₹1 Lakh Crore Lying Unclaimed — Don’t Let Your Family Add to It - Most Families Lose Wealth Because They Can’t Find It
- shanbottlewalla
- Sep 22
- 2 min read

Unclaimed wealth in India has crossed staggering numbers.
₹67,000 crore in bank deposits (RBI, June 2025)
₹22,000+ crore in unclaimed life insurance (IRDAI, 2023–24)
₹8,500 crore in inoperative EPF accounts (EPFO, 2023–24)
This is not abstract data. These are the life savings of parents, spouses, and grandparents—frozen because families don’t know where the accounts are, which policies exist, or even where the property papers are kept.

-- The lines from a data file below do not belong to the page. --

(** A row of [inventory_logs] (without its own id and created_at; the list
    that holds the rows is in insertion order). *)
Module InventoryLog.
Record t := {
  product_id : string; transaction_type : TransactionType;
  quantity_change : Z;
  reference_id : option string; reference_type : option string;
  notes : option string; created_by : string }.
End InventoryLog.

(** The four tables.  [products] and [orders] are keyed by their primary
    key.  A money column holds the amount that was sent to it: the rounding
    of a [DECIMAL(p, 2)] column to its scale is not modelled (it changes
    nothing on an amount in whole cents). *)
Record Db := {
  products : gmap string Product.t;
  orders : gmap string Order.t;
  order_items : list OrderItem.t;
  inventory_logs : list InventoryLog.t }.

Definition set_products (ps : gmap string Product.t) (d : Db) : Db :=
  {| products := ps; orders := orders d;
     order_items := order_items d; inventory_logs := inventory_logs d |}.
Definition set_orders (os : gmap string Order.t) (d : Db) : Db :=
  {| products := products d; orders := os;
     order_items := order_items d; inventory_logs := inventory_logs d |}.
Definition set_order_items (l : list OrderItem.t) (d : Db) : Db :=
  {| products := products d; orders := orders d;
     order_items := l; inventory_logs := inventory_logs d |}.
Definition set_inventory_logs (l : list InventoryLog.t) (d : Db) : Db :=
  {| products := products d; orders := orders d;
     order_items := order_items d; inventory_logs := l |}.

(** [ApiResponse<T>]: [{ success, data?, error?, message? }]. *)
Record ApiResponse (T : Type) := {
  success : bool; data : option T; error : option string; message : option string }.
Arguments success {T} _.
Arguments data {T} _.
Arguments error {T} _.
Arguments message {T} _.

(** [{ success: false, error }]. *)
Definition failure {T} (e : string) : ApiResponse T :=
  {| success := false; data := None; error := Some e; message := None |}.

(* ====================================================================== *)
(** ** The world outside the server actions                                *)
(* ====================================================================== *)

(** What the hosted service answers to one request, before the tables are
    looked at: it runs the statement, it answers with an error object, or
    the awaited promise is rejected. *)
Inductive Reply := Ok | Error (msg : string) | Throw (msg : string).

(** What [new Date()] and [Math.random()] give to one call of
    [generateOrderNumber]: the [toISOString()] date part, the
    [toTimeString()] time part, and [Math.random().toString()]. *)
Record ClockSample := {
  iso_date : string; time_string : string; random_string : string }.

Definition epoch : ClockSample :=
  {| iso_date := "1970-01-01"; time_string := "00:00:00"; random_string := "0.0" |}.

(** The database together with the inputs the environment will supply:
    the replies to the coming requests (a healthy service once the list is
    used up), the values [uuid_generate_v4()] will return, and the clock and
    random samples. *)
Record World := {
  db : Db;
  replies : list Reply;
  uuids : list string;
  clock : list ClockSample }.

Definition set_db (d : Db) (w : World) : World :=
  {| db := d; replies := replies w; uuids := uuids w; clock := clock w |}.
Definition set_replies (r : list Reply) (w : World) : World :=
  {| db := db w; replies := r; uuids := uuids w; clock := clock w |}.
Definition set_uuids (u : list string) (w : World) : World :=
  {| db := db w; replies := replies w; uuids := u; clock := clock w |}.
Definition set_clock (c : list ClockSample) (w : World) : World :=
  {| db := db w; replies := replies w; uuids := uuids w; clock := c |}.

(** A computation of a server action: it returns or throws, and leaves a
    world behind. *)
Inductive Outcome (A : Type) := Val (a : A) | Thrown (msg : string).
Arguments Val {A} _.
Arguments Thrown {A} _.

Definition M (A : Type) : Type := World -> Outcome A * World.

Definition ret {A} (a : A) : M A := fun w => (Val a, w).

Definition bind {A B} (m : M A) (k : A -> M B) : M B :=
  fun w => match m w with
           | (Val a, w') => k a w'
           | (Thrown e, w') => (Thrown e, w')
           end.

Declare Scope action_scope.
Delimit Scope action_scope with action.
Notation "'let*' x ':=' m 'in' k" := (bind m (fun x => k))
  (at level 10, x name, m at level 100, k at level 200) : action_scope.
Notation "m ';;' k" := (bind m (fun _ => k))
  (at level 100, k at level 200, right associativity) : action_scope.
Local Open Scope action_scope.

(** [x || fallback] on a string. *)
Definition or_default (x fallback : string) : string :=
  if decide (x = "") then fallback else x.

(** [try { body } catch (error: any) { return { success: false,
    error: error?.message || 'An unexpected error occurred' } }]. *)
Definition try_catch {T} (body : M (ApiResponse T)) : M (ApiResponse T) :=
  fun w => match body w with
           | (Val r, w') => (Val r, w')
           | (Thrown e, w') =>
               (Val (failure (or_default e "An unexpected error occurred")), w')
           end.

Definition get_db : M Db := fun w => (Val (db w), w).
Definition put_db (d : Db) : M unit := fun w => (Val tt, set_db d w).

In my professional work, I repeatedly meet families who say:
“We don’t know where the original flat agreement is.”
“Father mentioned investments, but no one knows which bank.”

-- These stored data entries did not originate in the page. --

(** *** Describing the objects *)

Definition held (o : option Ref) : list Ref :=
  match o with
  | Some r => [r]
  | None => []
  end.

(** The actions an object refers to, property by property. *)
Definition references (o : ActionObject) : list Ref :=
  (held (nextAction o) ++ held (onSuccessAction o)
   ++ held (onFailureAction o) ++ held (firstLoopAction o))%list.

(** The action at [parent] refers to the one at [child]: as its successor
    or as the head of one of its sub-chains. *)
Definition Owns (heap : Heap) (parent child : Ref) : Prop :=
  exists o, nth_error heap parent = Some o /\ In child (references o).

(** The action at [a] has the one at [b] as its successor. *)
Definition Next (heap : Heap) (a b : Ref) : Prop :=
  exists o, nth_error heap a = Some o /\ nextAction o = Some b.

(** [child] is reached from [parent] through one reference or more. *)
Inductive Reaches (heap : Heap) : Ref -> Ref -> Prop :=
| Reaches_one (parent child : Ref) :
    Owns heap parent child -> Reaches heap parent child
| Reaches_more (parent middle child : Ref) :
    Owns heap parent middle -> Reaches heap middle child ->
    Reaches heap parent child.

(** The spec's words: no cycles, no action is reached from itself; no
    sharing, no action is referred to by two actions or by two properties
    of one. *)
Definition NoCycles (heap : Heap) : Prop :=
  forall r, ~ Reaches heap r r.

Definition NoSharing (heap : Heap) : Prop :=
  (forall parent parent' child,
      Owns heap parent child -> Owns heap parent' child -> parent = parent') /\
  (forall r o, nth_error heap r = Some o -> NoDup (references o)).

“We found one insurance policy, but don’t know if there are others.”
The result:
Years of delay in accessing assets.
Succession battles between heirs because the will was never written.
Permanent loss when documents are missing or assets are never traced.

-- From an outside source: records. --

(** * safexl.toolkit: a shallow embedding and its checked properties

    The toolkit drives a spreadsheet host through COM automation and the
    process table through psutil.  Both are external collaborators; they are
    modelled here as an explicit [World] that is threaded through a small
    state-and-exception monad, so that every toolkit function reads like its
    Python source. *)

From Stdlib Require Import ZArith String Ascii List Lia Bool.
From stdpp Require Import base strings list gmap.

Local Open Scope string_scope.
Local Open Scope list_scope.

(* ===================================================================== *)
(** * Part I.  Definitions                                                *)
(* ===================================================================== *)

(** ** Python values that the toolkit passes around *)

(** line 6 *)
Definition EXCEL_PROCESS_NAME : string := "EXCEL.EXE".

(** The exceptions that can travel through the toolkit.  [ExcelError] is the
    class of lines 274-275; its single argument is whatever the raiser
    passed: a message string (line 171) or the exception object caught by
    [application] (lines 232 and 271).  [KeyboardInterrupt] and [SystemExit]
    derive from BaseException only; every other constructor is an instance
    of Exception.  An exception object is truthy unless its class says
    otherwise: [FalsyException] stands for the instances of an Exception
    subclass whose [__bool__] or [__len__] makes them falsy (an empty
    collection of errors, say). *)
Inductive exn : Type :=
| com_error (hresult : Z)
| AccessDenied
| NoSuchProcess
| UnboundLocalError (var : string)
| KeyboardInterrupt
| SystemExit
| UserException (cls : string)
| FalsyException (cls : string)
| ExcelError (arg : pyarg)
with pyarg : Type :=
| PyStr (s : string)
| PyExn (e : exn).

(** [isinstance(e, Exception)], as tested by [except Exception] (line 231). *)
Definition is_Exception (e : exn) : bool :=
  match e with
  | KeyboardInterrupt | SystemExit => false
  | _ => true
  end.

(** [bool(e)] for an exception object. *)
Definition exn_truthy (e : exn) : bool :=
  match e with
  | FalsyException _ => false
  | _ => true
  end.

(** Python truthiness of the two kinds of value bound to [err_msg]. *)
Definition truthy (v : pyarg) : bool :=
  match v with
  | PyStr s => negb (String.eqb s "")
  | PyExn e => exn_truthy e
  end.

Fixpoint exn_depth (e : exn) : nat :=
  match e with
  | ExcelError (PyExn e') => S (exn_depth e')
  | _ => O
  end.

(** A call either returns a value or raises. *)
Inductive result (A : Type) : Type :=
| Ok (a : A)
| Raise (e : exn).
Arguments Ok {A} a.
Arguments Raise {A} e.

(** ** Strings *)

(** The backslash, written by its code so that no literal ends in one. *)
Definition backslash : ascii := ascii_of_nat 92.

(** [s.replace(old, new)] for a one-character [old]: every occurrence is
    replaced, left to right. *)
Fixpoint str_replace (old : ascii) (new s : string) : string :=
  match s with
  | EmptyString => EmptyString
  | String c rest =>
      if Ascii.eqb c old
      then new +:+ str_replace old new rest
      else String c (str_replace old new rest)
  end.

(** [a in b] on strings: substring containment. *)
Definition str_in (a b : string) : bool :=
  match String.index 0 a b with
  | Some _ => true
  | None => false
  end.

(** ** worksheet_name_sanitization (lines 161-172) *)

(** The tuple iterated on line 168. *)
Definition invalid_chars : list ascii :=
  [backslash; "/"%char; "*"%char; "["%char; "]"%char; ":"%char; "?"%char].

Definition worksheet_name_sanitization (worksheet_name : string) : result string :=
  let worksheet_name :=
    fold_left (fun name char => str_replace char "" name)
              invalid_chars worksheet_name in
  if String.eqb worksheet_name ""
  then Raise (ExcelError (PyStr "Worksheet name cannot be empty string"))
  else Ok (substring 0 31 worksheet_name).

(** ** The host application and the process table

    Workbook objects handed out by COM are references: what Python holds is
    a [handle], and every attribute access goes back to the live host.  A
    handle whose workbook has been closed stays around in Python but every
    use of it raises [com_error] (see the tests on closed workbooks). *)

Definition handle := nat.

Record Window : Type := mkWindow {
  Visible : bool;
  WindowState : Z;
}.

(** [close_fault] is the HRESULT with which the host rejects [Close] for
    this workbook, if it does (host busy, modal dialog, ...). *)
Record Workbook : Type := mkWorkbook {
  FullName : string;
  Windows : list Window;
  close_fault : option Z;
}.

Record AddIn : Type := mkAddIn {
  Installed : bool;
}.

(** What psutil answers for one process: [proc.name()] and [proc.kill()]
    may each succeed, be refused, or find the process gone. *)
Inductive name_reply : Type := NameIs (n : string) | NameDenied | NameGone.
Inductive kill_reply : Type := KillDone | KillDenied | KillGone.

Record Proc : Type := mkProc {
  pid : nat;
  proc_name : name_reply;
  proc_kill : kill_reply;
  serves_com : bool;   (* this process hosts the automation server *)
}.

(** Every state-changing call that the host or the operating system
    carried out is recorded, in order. *)
Inductive event : Type :=
| CoInitialized
| CoUninitialized
| SetAppVisible (v : bool)
| SetDisplayAlerts (v : Z)
| Closed (wb : handle) (SaveChanges : bool)
| SetWindowVisible (wb : handle) (i : nat) (v : bool)
| SetWindowState (wb : handle) (i : nat) (st : Z)
| SetInstalled (i : nat) (v : bool)
| Quitted
| Killed (p : nat).

Record World : Type := mkWorld {
  procs : list Proc;                      (* psutil.process_iter() *)
  alive : bool;                           (* the automation server answers *)
  Workbooks : list (handle * Workbook);   (* app.Workbooks, in order *)
  app_Visible : bool;
  DisplayAlerts : Z;
  StartupPath : string;
  AddIns : list AddIn;
  journal : list event;
}.

Definition with_procs (ps : list Proc) (w : World) : World :=
  mkWorld ps (alive w) (Workbooks w) (app_Visible w) (DisplayAlerts w)
          (StartupPath w) (AddIns w) (journal w).
Definition with_alive (a : bool) (w : World) : World :=
  mkWorld (procs w) a (Workbooks w) (app_Visible w) (DisplayAlerts w)
          (StartupPath w) (AddIns w) (journal w).
Definition with_Workbooks (bs : list (handle * Workbook)) (w : World) : World :=
  mkWorld (procs w) (alive w) bs (app_Visible w) (DisplayAlerts w)
          (StartupPath w) (AddIns w) (journal w).
Definition with_app_Visible (v : bool) (w : World) : World :=
  mkWorld (procs w) (alive w) (Workbooks w) v (DisplayAlerts w)
          (StartupPath w) (AddIns w) (journal w).
Definition with_DisplayAlerts (v : Z) (w : World) : World :=
  mkWorld (procs w) (alive w) (Workbooks w) (app_Visible w) v
          (StartupPath w) (AddIns w) (journal w).
Definition with_AddIns (l : list AddIn) (w : World) : World :=
  mkWorld (procs w) (alive w) (Workbooks w) (app_Visible w) (DisplayAlerts w)
          (StartupPath w) l (journal w).
Definition record (ev : event) (w : World) : World :=
  mkWorld (procs w) (alive w) (Workbooks w) (app_Visible w) (DisplayAlerts w)
          (StartupPath w) (AddIns w) (journal w ++ [ev]).

Arguments with_procs _ _ /.
Arguments with_alive _ _ /.
Arguments with_Workbooks _ _ /.
Arguments with_app_Visible _ _ /.
Arguments with_DisplayAlerts _ _ /.
Arguments with_AddIns _ _ /.
Arguments record _ _ /.

(** The open workbooks form an association list: order is the order of
    [app.Workbooks]. *)
Fixpoint assoc (h : handle) (l : list (handle * Workbook)) : option Workbook :=
  match l with
  | [] => None
  | (k, b) :: rest => if decide (k = h) then Some b else assoc h rest
  end.

Definition on_book (h : handle) (f : Workbook → Workbook)
    (l : list (handle * Workbook)) : list (handle * Workbook) :=
  map (λ kb, if decide (kb.1 = h) then (kb.1, f kb.2) else kb) l.

Definition drop_book (h : handle) (l : list (handle * Workbook)) :
    list (handle * Workbook) :=
  filter (λ kb, kb.1 ≠ h) l.

Definition with_Windows (ws : list Window) (b : Workbook) : Workbook :=
  mkWorkbook (FullName b) ws (close_fault b).

(** ** Calls that change or read the world, and may raise *)

Definition M (A : Type) : Type := World → result A * World.

#[export] Instance M_ret : MRet M := λ A a w, (Ok a, w).
#[export] Instance M_bind : MBind M := λ A B k m w,
  match m w with
  | (Ok a, w') => k a w'
  | (Raise e, w') => (Raise e, w')
  end.

Definition raise {A : Type} (e : exn) : M A := λ w, (Raise e, w).
Definition gets {A : Type} (f : World → A) : M A := λ w, (Ok (f w), w).
Definition modify (f : World → World) : M unit := λ w, (Ok tt, f w).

A will is the best safeguard. It ensures clarity, reduces disputes, and gives heirs legal authority. But even if you cannot prepare a will immediately, you can still protect your family by leaving behind a clear record of what you own.
At minimum, your family should know:
Where your property papers are kept.
Which banks hold your accounts and deposits.
Your EPF/retirement accounts and UAN details.
Insurance policies and the nominees.
Mutual funds, shares, or demat account details.
Digital assets—email, lockers, crypto wallets.
None of this requires sophisticated legal drafting. It requires discipline: sit down, catalogue your assets, and store the information securely.
I have created a simplified Excel template for this purpose. It has six categories:
Personal contacts
Identity documents
Financial assets (bank, FD, insurance, PF, shares, mutual funds)
Real estate and property
Digital assets (e-mail, lockers, wallets)
Estate planning (wills, nominations, executors)
Six columns capture everything: institution/provider, account number, nominee, document location, remarks.
Estate planning is not only for the wealthy. Every salaried professional, every business owner, every family has something worth recording. If you do not leave clarity, you leave chaos.